Open GoogleCodeExporter opened 9 years ago
Hi,
I noticed the same deadlock in a unit test and it was due to a synchronous
method call from a SessionStateListener registered to my sms receiver.
I didn't apply the patch yet because I didn't really need a
sessionStateListener.
The problem I have now is that in my JBoss-Spring environment (where I have 2
message driven beans using respectively an sms sender-only and an sms
receiver-only, both built on top of jsmpp). I am not sure whether the problem
is conductible to this deadlock or if it's some kind of infinite loop in the
SMPPSession.
The result is that after more or less 15h of activity (not systematically, but
it happens at least once per day) the server CPU goes to 100% and it stops
logging. The last visible lines of log are always from the SMPPSession class:
2011-10-13 08:55:39,435 INFO [org.jsmpp.session.SMPPSession] Thread-85954
PDUReaderWorker stop
2011-10-13 08:55:39,468 INFO [org.jsmpp.session.SMPPSession] WorkManager(2)-3
Connected
2011-10-13 08:55:39,471 INFO [org.jsmpp.session.SMPPSession] Thread-87055
Starting PDUReaderWorker with processor degree:3 ...
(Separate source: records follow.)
(* ===== verification/LocalStats.v ===== *)
(** * The statistics of one container ([src/stats/local/])

    [cpu_l]: the quota the controller believes the container has, the sequence
    number of its reports, the throttle counter and the two windows of the
    last periods. [mem_l]: its memory limit. [None] in a result is undefined
    behaviour (a [double] that does not fit the integer it is converted to).
    The never-initialised, never-read field [period] is left out. *)
From S2P Require Import Prelude Float64 Window.

Module cpu_l.

Record cpu := Cpu {
  quota : Z;
  seq_num : Z;
  nr_throttled : Z;
  rt_winstats : Window.Window double;
  th_winstats : Window.Window double;
  set_quota_flag : bool;
}.

(** [__WINDOW_STAT_SIZE_] *)
Definition WINDOW_STAT_SIZE : Z := 10.

Definition cpu_default : cpu :=
  Cpu (u64 (-1)) 0 0 (Window.new WINDOW_STAT_SIZE) (Window.new WINDOW_STAT_SIZE) false.
Definition cpu_of (_quota _nr_throttled : Z) : cpu :=
  Cpu _quota 0 _nr_throttled (Window.new WINDOW_STAT_SIZE) (Window.new WINDOW_STAT_SIZE) false.

Definition get_quota (c : cpu) : Z := quota c.
Definition get_throttled (c : cpu) : Z := nr_throttled c.
Definition set_quota (_quota : Z) (c : cpu) : cpu :=
  Cpu _quota (seq_num c) (nr_throttled c) (rt_winstats c) (th_winstats c) (set_quota_flag c).
Definition set_throttled (_throttled : Z) (c : cpu) : cpu :=
  Cpu (quota c) (seq_num c) _throttled (rt_winstats c) (th_winstats c) (set_quota_flag c).
Definition get_throttle_increase (_throttled : Z) (c : cpu) : Z := u32 (_throttled - nr_throttled c).

Definition insert_rt_stats (element : Z) (c : cpu) : option (Z * cpu) :=
  '(m, w) ← Window.insert (dbl_of_Z element) (rt_winstats c);
  z ← dbl_to_u64 m;
  Some (z, Cpu (quota c) (seq_num c) (nr_throttled c) w (th_winstats c) (set_quota_flag c)).

Definition insert_th_stats (element : Z) (c : cpu) : option (double * cpu) :=
  '(m, w) ← Window.insert (dbl_of_Z (get_throttle_increase element c)) (th_winstats c);
  Some (m, set_throttled element
             (Cpu (quota c) (seq_num c) (nr_throttled c) (rt_winstats c) w (set_quota_flag c))).

Definition get_set_quota_flag (c : cpu) : bool := set_quota_flag c.
Definition set_set_quota_flag (val : bool) (c : cpu) : cpu :=
  Cpu (quota c) (seq_num c) (nr_throttled c) (rt_winstats c) (th_winstats c) val.

Definition get_rt_mean (c : cpu) : option Z := dbl_to_u64 (Window.get_mean (rt_winstats c)).

Definition flush (c : cpu) : cpu :=
  Cpu (quota c) (seq_num c) (nr_throttled c) (Window.flush (rt_winstats c))
      (Window.flush (th_winstats c)) (set_quota_flag c).

Definition incr_seq_num (c : cpu) : cpu :=
  Cpu (quota c) (u64 (seq_num c + 1)) (nr_throttled c) (rt_winstats c) (th_winstats c) (set_quota_flag c).
Definition set_seq_num (val : Z) (c : cpu) : cpu :=
  Cpu (quota c) val (nr_throttled c) (rt_winstats c) (th_winstats c) (set_quota_flag c).
Definition get_seq_num (c : cpu) : Z := seq_num c.

(** Field types and window shapes. *)
Definition wf (c : cpu) : Prop :=
  is_u64 (quota c) ∧ is_u64 (seq_num c) ∧ is_u32 (nr_throttled c) ∧
  Window.wf (rt_winstats c) ∧ Window.wf (th_winstats c).

Lemma new_wf : Window.wf (Window.new (K := double) WINDOW_STAT_SIZE).
Proof. unfold WINDOW_STAT_SIZE, Window.wf; simpl; split_and!; (lia || wrap_lia). Qed.
Lemma flush_window_wf (w : Window.Window double) : Window.wf w → Window.wf (Window.flush w).
Proof. unfold Window.wf; simpl. by rewrite length_replicate. Qed.
Lemma insert_window_wf (w : Window.Window double) x :
  Window.wf w → ∃ m w', Window.insert x w = Some (m, w') ∧ Window.wf w'.
Proof.
  intros Hw. destruct (insert_finds x w Hw) as (old & ->). destruct Hw as (? & ? & ?).
  eexists _, _. split; [reflexivity|].
  unfold Window.wf; simpl. rewrite length_insert. split_and!; auto using u32_is_u32; lia.
Qed.
Lemma cpu_of_wf q t : is_u64 q → is_u32 t → wf (cpu_of q t).
Proof. intros. unfold wf; simpl. split_and!; auto using new_wf; wrap_lia. Qed.
Lemma flush_wf c : wf c → wf (flush c).
Proof. intros (?&?&?&?&?). unfold wf; simpl. auto 10 using flush_window_wf. Qed.
Lemma insert_th_stats_some t c :
  wf c → is_u32 t → ∃ m c', insert_th_stats t c = Some (m, c') ∧ wf c' ∧
    quota c' = quota c ∧ nr_throttled c' = t ∧ seq_num c' = seq_num c.
Proof.
  intros (?&?&?&?&Hth) Ht.
  destruct (insert_window_wf _ (dbl_of_Z (get_throttle_increase t c)) Hth) as (m & w & Hi & Hw).
  unfold insert_th_stats. rewrite Hi. eexists _, _. split; [reflexivity|]. done.
Qed.

End cpu_l.

Module mem_l.

Record mem := Mem { mem_limit_in_pages : Z; current_usage : Z }.

Definition mem_default : mem := Mem 0 0.
Definition get_mem_limit_in_pages (m : mem) : Z := mem_limit_in_pages m.
Definition set_mem_limit_in_pages (_new_limit : Z) (m : mem) : mem := Mem _new_limit (current_usage m).
Definition incr_mem_limit (_incr : Z) (m : mem) : mem :=
  Mem (u64 (mem_limit_in_pages m + _incr)) (current_usage m).
Definition decr_mem_limit (_decr : Z) (m : mem) : mem :=
  if mem_limit_in_pages m <? _decr
  then Mem 0 (current_usage m)
  else Mem (u64 (mem_limit_in_pages m - _decr)) (current_usage m).

End mem_l.
(** An ARP header reads a protocol address with [from_bytes], an IPv4 header
    with [from_net]: the same four bytes of a packet give addresses with opposite
    byte order, so the address of a host in its ARP and in its IPv4 packets
    differ unless it reads the same backwards. *)
Theorem arp_address_reversed (a b c d : Z) (arp ip : list Z)
    (Hb : is_bytes [a; b; c; d])
    (Harp : take 4 (drop 14 arp) = [a; b; c; d]) (Hip : take 4 (drop 12 ip) = [a; b; c; d]) :
  ∃ ha hi, arp_header.sender_protocol_addr arp = Some ha ∧ ip4_header.src_addr ip = Some hi ∧
    ha = ip4_addr.reverse_byte_order hi ∧ (ha = hi ↔ a = d ∧ b = c).
Proof.
  assert (Hl : ∀ off buf i, take 4 (drop off buf) = [a; b; c; d] → (i < 4)%nat → buf !! (off + i)%nat = [a; b; c; d] !! i).
  { intros off buf i E Hi. by rewrite <-lookup_drop, <-E, lookup_take_lt. }
  unfold arp_header.sender_protocol_addr, ip4_from_bytes, ip4_header.src_addr, load32, load16.
  pose proof (Hl 14%nat arp 0%nat Harp ltac:(lia)) as A0. pose proof (Hl 14%nat arp 1%nat Harp ltac:(lia)) as A1.
  pose proof (Hl 14%nat arp 2%nat Harp ltac:(lia)) as A2. pose proof (Hl 14%nat arp 3%nat Harp ltac:(lia)) as A3.
  pose proof (Hl 12%nat ip 0%nat Hip ltac:(lia)) as I0. pose proof (Hl 12%nat ip 1%nat Hip ltac:(lia)) as I1.
  pose proof (Hl 12%nat ip 2%nat Hip ltac:(lia)) as I2. pose proof (Hl 12%nat ip 3%nat Hip ltac:(lia)) as I3.
  cbn [Nat.add lookup list_lookup] in A0, A1, A2, A3, I0, I1, I2, I3 |- *.
  rewrite A0, A1, A2, A3, I0, I1, I2, I3. cbn [mbind option_bind fmap option_fmap option_map].
  unfold is_bytes in Hb. rewrite !Forall_cons in Hb. destruct Hb as (?&?&?&?&_).
  eexists _, _. split; [done|]. split; [done|].
  assert (Hh : ip4_addr.from_bytes a b c d = Ip4 (((a * 256 + b) * 256 + c) * 256 + d)).
  { unfold ip4_addr.from_bytes. f_equal. rewrite !Z.shiftl_mul_pow2 by lia. rewrite lor_bytes4 by done. wrap_lia. }
  rewrite Hh. unfold ip4_addr.from_net, ip4_addr.reverse_byte_order, htonl; simpl.
  rewrite reverse_byte_order32_eq by wrap_lia. split.
  - unfold ip4_addr.from_net. f_equal. unfold bswap32. wrap_lia.
  - split; [intros [= E]; wrap_lia|]. intros [-> ->]. f_equal. lia.
Qed.
Lemma arp_address_reversed_witness :
  ∃ ha hi, arp_header.sender_protocol_addr (zeroed 14 ++ [10; 0; 0; 1] ++ zeroed 10) = Some ha ∧
    ip4_header.src_addr (zeroed 12 ++ [10; 0; 0; 1] ++ zeroed 4) = Some hi ∧ ha ≠ hi.
Proof.
  destruct (arp_address_reversed 10 0 0 1 (zeroed 14 ++ [10; 0; 0; 1] ++ zeroed 10)
    (zeroed 12 ++ [10; 0; 0; 1] ++ zeroed 4)) as (ha & hi & ? & ? & _ & Hiff).
  - repeat constructor; done.
  - reflexivity.
  - reflexivity.
  - exists ha, hi. split; [assumption|]. split; [assumption|]. intros E. apply Hiff in E as [E _]. discriminate E.
Defined.
End Claims.
(* ===== verification/OmConcurrency.v ===== *)
(** * Queue and thread pool ([src/om.h], namespace [concurrency])

    A queue under a mutex, so that its operations are atomic, and a pool of
    threads that take tasks from it. The pool is a transition system: clients
    submit, the owner destroys, and each worker goes round its loop one atomic
    access at a time. Tasks are opaque and return; one that throws would end the
    process. *)
From S2P Require Import Prelude.

(** ** [queue] *)
Module queue.
Section Queue.
Context {T : Type}.
Definition enqueue (item_ : T) : M (list T) unit := modify (λ q, q ++ [item_]).
(** Waits while the queue is empty. *)
Definition dequeue_wait : M (list T) T := λ q,
  match q with [] => (Fail Blocked, []) | item_ :: q => (Ok item_, q) end.
(** [None]: it returned false. *)
Definition dequeue : M (list T) (option T) := λ q,
  match q with [] => (Ok None, []) | item_ :: q => (Ok (Some item_), q) end.
Definition empty : M (list T) bool := gets (λ q, match q with [] => true | _ => false end).
End Queue.
End queue.

(** ** [thread_pool] *)
Module thread_pool.
Section Pool.
Context {T : Type}.

(** Where a worker is in its loop: at the test of [_done], at [dequeue], in a
    task, or returned. *)
Inductive worker := Testing | Dequeuing | Running (task : T) | Exited.
(** [submitted], [taken] and [ran] are history: the tasks handed in, taken from
    the queue, and run to their end, in order. *)
Record pool := mkPool {
  _done : bool; _task_queue : list T; _threads : list worker; submitted : list T; taken : list T; ran : list T;
}.

(** The constructor; starting a thread may throw after [fails_at] threads. The
    flag tells whether the pool was built. *)
Definition thread_pool (thread_count_ : nat) (fails_at : option nat) : bool * pool :=
  match fails_at with
  | Some k => if decide (k < thread_count_)%nat
              then (false, mkPool true [] (replicate k Testing) [] [] [])
              else (true, mkPool false [] (replicate thread_count_ Testing) [] [] [])
  | None => (true, mkPool false [] (replicate thread_count_ Testing) [] [] [])
  end.
Definition submit (f_ : T) (p : pool) : pool :=
  mkPool (_done p) (queue.enqueue f_ (_task_queue p)).2 (_threads p) (submitted p ++ [f_]) (taken p) (ran p).
(** The destructor; [_joiner] then waits until [joined]. *)
Definition destroy (p : pool) : pool :=
  mkPool true (_task_queue p) (_threads p) (submitted p) (taken p) (ran p).
Definition joined (p : pool) : Prop := Forall (eq Exited) (_threads p).

Definition set_worker (i : nat) (w : worker) (p : pool) : pool :=
  mkPool (_done p) (_task_queue p) (<[i := w]> (_threads p)) (submitted p) (taken p) (ran p).
(** One step of worker [i] in [_worker_thread]. *)
Definition _worker_thread (i : nat) (p : pool) : pool :=
  match _threads p !! i with
  | Some Testing => set_worker i (if _done p then Exited else Dequeuing) p
  | Some Dequeuing =>
      match queue.dequeue (_task_queue p) with
      | (Ok (Some task), q) =>
          mkPool (_done p) q (<[i := Running task]> (_threads p)) (submitted p) (taken p ++ [task]) (ran p)
      | _ => set_worker i Testing p
      end
  | Some (Running task) =>
      mkPool (_done p) (_task_queue p) (<[i := Testing]> (_threads p)) (submitted p) (taken p) (ran p ++ [task])
  | _ => p
  end.
(** A schedule: which worker takes each step. *)
Definition sched (l : list nat) (p : pool) : pool := foldl (λ p i, _worker_thread i p) p l.

Inductive step : pool → pool → Prop :=
  | step_submit f_ p : step p (submit f_ p)
  | step_destroy p : step p (destroy p)
  | step_work i p : step p (_worker_thread i p).
Definition reachable (p : pool) : Prop := ∃ n f, rtc step (thread_pool n f).2 p.
(* ===== verification/Types.v ===== *)
(** * Messages ([src/types/])

    [msg_t] is exchanged with the containers' kernels as the raw memory of the
    struct: 56 bytes on x86-64, little-endian, with two padding words. *)
From stdpp Require Import pretty.
From S2P Require Import Prelude OmNet.

Record msg_t := Msg {
  client_ip : ip4_addr;
  cgroup_id : Z;          (* uint32_t *)
  req_type : Z;           (* uint32_t: 0 cpu, 1 mem, 2 init, 3 slice, 4 create_cont *)
  rsrc_amnt : Z;          (* uint64_t *)
  request : Z;            (* uint32_t *)
  runtime_remaining : Z;  (* uint64_t *)
  cpustat_seq_num : Z;    (* uint64_t *)
  sock_addr : Z;          (* int64_t *)
}.

Record ports_t := Ports { tcp : Z; udp : Z }.
#[export] Instance ports_t_eq_dec : EqDecision ports_t.
Proof. solve_decision. Defined.

(** [k_msg_t], with the narrowing of its constructor's [uint8_t] parameters. *)
Record k_msg_t := KMsg {
  k_client_ip : Z; k_cgroup_id : Z; k_req_type : Z; k_rsrc_amnt : Z; k_request : Z;
}.
Definition k_msg_of (client_ip cgroup_id is_mem rscr_amnt request : Z) : k_msg_t :=
  KMsg client_ip cgroup_id (u8 is_mem) rscr_amnt (u8 request).

(** The copy constructor assigns every field but [sock_addr], which keeps
    whatever the fresh memory held ([garbage]). *)
Definition msg_copy (garbage : Z) (m : msg_t) : msg_t :=
  Msg (client_ip m) (cgroup_id m) (req_type m) (rsrc_amnt m) (request m) (runtime_remaining m)
      (cpustat_seq_num m) garbage.

Definition set_client_ip (ip : ip4_addr) (m : msg_t) : msg_t :=
  Msg ip (cgroup_id m) (req_type m) (rsrc_amnt m) (request m) (runtime_remaining m)
      (cpustat_seq_num m) (sock_addr m).
Definition from_net (m : msg_t) : msg_t := set_client_ip (ip4_addr.reverse_byte_order (client_ip m)) m.
Definition set_ip_from_net (ip : Z) (m : msg_t) : msg_t := set_client_ip (ip4_addr.from_net ip) m.
Definition set_ip_from_host (ip : Z) (m : msg_t) : msg_t := set_client_ip (ip4_addr.from_host ip) m.

(** [res->rsrc_amnt = v] and [res->request = v]. *)
Definition with_rsrc_amnt (v : Z) (m : msg_t) : msg_t :=
  Msg (client_ip m) (cgroup_id m) (req_type m) v (request m) (runtime_remaining m)
      (cpustat_seq_num m) (sock_addr m).
Definition with_request (v : Z) (m : msg_t) : msg_t :=
  Msg (client_ip m) (cgroup_id m) (req_type m) (rsrc_amnt m) v (runtime_remaining m)
      (cpustat_seq_num m) (sock_addr m).

(** [operator<<]; [sock_addr] is not printed. *)
Definition msg_print (k : msg_t) : string :=
  ("msg_t: " +:+ ip4_addr.to_string (client_ip k) +:+ "," +:+ pretty (cgroup_id k) +:+ "," +:+ pretty (req_type k) +:+ "," +:+
   pretty (rsrc_amnt k) +:+ "," +:+ pretty (request k) +:+ "," +:+ pretty (runtime_remaining k) +:+ "," +:+
   pretty (cpustat_seq_num k))%string.

(** ** The memory image *)

Fixpoint le_load (bs : list Z) : Z :=
  match bs with [] => 0 | b :: bs => b + 256 * le_load bs end.
Fixpoint le_store (n : nat) (v : Z) : list Z :=
  match n with O => [] | S n => v mod 256 :: le_store n (v / 256) end.

(** The field of [n] bytes at offset [off]. *)
Definition field (off n : nat) (buf : list Z) : Z := le_load (take n (drop off buf)).

(** [reinterpret_cast<msg_t*>(buff_in)] on a 56-byte buffer. *)
Definition msg_of_bytes (buf : list Z) : msg_t :=
  Msg (Ip4 (field 0 4 buf)) (field 4 4 buf) (field 8 4 buf) (field 16 8 buf) (field 24 4 buf)
      (field 32 8 buf) (field 40 8 buf) (i64 (field 48 8 buf)).

(** [(const char* ) &*res, sizeof( *res)]; [p1], [p2] are the padding words. *)
Definition msg_to_bytes (p1 p2 : Z) (m : msg_t) : list Z :=
  le_store 4 (_addr (client_ip m)) ++ le_store 4 (cgroup_id m) ++ le_store 4 (req_type m) ++
  le_store 4 p1 ++ le_store 8 (rsrc_amnt m) ++ le_store 4 (request m) ++ le_store 4 p2 ++
  le_store 8 (runtime_remaining m) ++ le_store 8 (cpustat_seq_num m) ++ le_store 8 (u64 (sock_addr m)).

Definition msg_wf (m : msg_t) : Prop :=
  is_u32 (_addr (client_ip m)) ∧ is_u32 (cgroup_id m) ∧ is_u32 (req_type m) ∧ is_u64 (rsrc_amnt m) ∧
  is_u32 (request m) ∧ is_u64 (runtime_remaining m) ∧ is_u64 (cpustat_seq_num m) ∧ is_i64 (sock_addr m).

Lemma le_load_store n v : 0 ≤ v < 256 ^ Z.of_nat n → le_load (le_store n v) = v.
Proof.
  revert v. induction n as [|n IH]; intros v Hv; [simpl in *; lia|].
  cbn [le_store le_load]. rewrite Nat2Z.inj_succ, Z.pow_succ_r in Hv by lia.
  rewrite IH by (Z.div_mod_to_equations; lia). Z.div_mod_to_equations; lia.
Qed.
Lemma length_le_store n v : length (le_store n v) = n.
Proof. revert v. induction n; intros; simpl; auto. Qed.
Lemma le_load_bound bs : Forall is_u8 bs → 0 ≤ le_load bs < 256 ^ Z.of_nat (length bs).
Proof.
  induction 1 as [|b bs Hb _ IH]; simpl length; [simpl; lia|].
  rewrite Nat2Z.inj_succ, Z.pow_succ_r by lia. cbn [le_load]. unfold is_u8 in Hb. lia.
Qed.

(** A field is what was stored at its offset. *)
Lemma field_here n v rest : field 0 n (le_store n v ++ rest) = le_load (le_store n v).
Proof. unfold field. rewrite drop_0, take_app_length'; [done|by rewrite length_le_store]. Qed.
Lemma field_skip k v off n rest :
  (k ≤ off)%nat → field off n (le_store k v ++ rest) = field (off - k) n rest.
Proof.
  intros. unfold field. rewrite drop_app_ge by (rewrite length_le_store; lia).
  by rewrite length_le_store.
Qed.

Lemma msg_bytes (p1 p2 : Z) (m : msg_t) : msg_wf m →
  msg_of_bytes (msg_to_bytes p1 p2 m) = m ∧ length (msg_to_bytes p1 p2 m) = 56%nat.
Proof.
  intros Hm.
  destruct m as [[ip] cg rt ra rq rr sq sa]. unfold msg_wf in Hm; simpl in Hm.
  destruct Hm as (?&?&?&?&?&?&?&?).
  split; [|unfold msg_to_bytes; by rewrite !length_app, !length_le_store].
  unfold msg_of_bytes, msg_to_bytes; cbn [client_ip _addr cgroup_id req_type rsrc_amnt
    request runtime_remaining cpustat_seq_num sock_addr].
  rewrite <-(app_nil_r (le_store 8 (u64 sa))).
  repeat first [rewrite field_here | rewrite field_skip by lia; simpl Nat.sub].
  rewrite !le_load_store by (change (256 ^ Z.of_nat 4) with 4294967296;
    change (256 ^ Z.of_nat 8) with 18446744073709551616; wrap_lia).
  f_equal. wrap_lia.
Qed.

(** A message written to the socket as raw memory is read back
    unchanged by the same cast, whatever the padding bytes hold, and the image
    is exactly the 56 bytes ([__HANDLE_REQ_BUFF__]) the server reads. *)
Theorem msg_bytes_roundtrip (p1 p2 : Z) (m : msg_t) (Hm : msg_wf m) :
  msg_of_bytes (msg_to_bytes p1 p2 m) = m ∧ length (msg_to_bytes p1 p2 m) = 56%nat.
Proof. by apply msg_bytes. Qed.
Lemma msg_bytes_roundtrip_witness :
  msg_of_bytes (msg_to_bytes 7 9 (Msg (Ip4 0x0106a8c0) 23 2 10000000 1 14 3 (-5))) =
    Msg (Ip4 0x0106a8c0) 23 2 10000000 1 14 3 (-5) ∧
  length (msg_to_bytes 7 9 (Msg (Ip4 0x0106a8c0) 23 2 10000000 1 14 3 (-5))) = 56%nat.
Proof.
  apply (msg_bytes_roundtrip 7 9). unfold msg_wf; simpl; split_and!; wrap_lia.
Defined.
Basically it happens during an operation of rebind (session.unbindAndClose(),
session.connectAndBind()), which I do after every 5 minutes of idle time (idle
time is computed from the last received message).
The part of the code that looks a bit "smelly" is the run() method in the
PDUReaderWorker:
@Override
public void run() {
logger.info("Starting PDUReaderWorker with processor degree:{} ...",
getPduProcessorDegree());
while (isReadPdu()) {
readPDU();
}
close();
executorService.shutdown();
logger.info("PDUReaderWorker stop");
}
In the readPDU() method, SocketTimeoutExceptions are caught without being
logged, but the notifyNoActivity() method is called. In case the session is in
a state != bound, nothing really happens and the readPDU() method is called
again.
I don't know if that scenario is possible, but in case the session - for any
reason - caused all the time a SocketTimeoutException and it's state was !=
bound we would have an infinite loop here. What do you think? Would that be
possible?
Is actually anybody maintaining the code of this project anymore?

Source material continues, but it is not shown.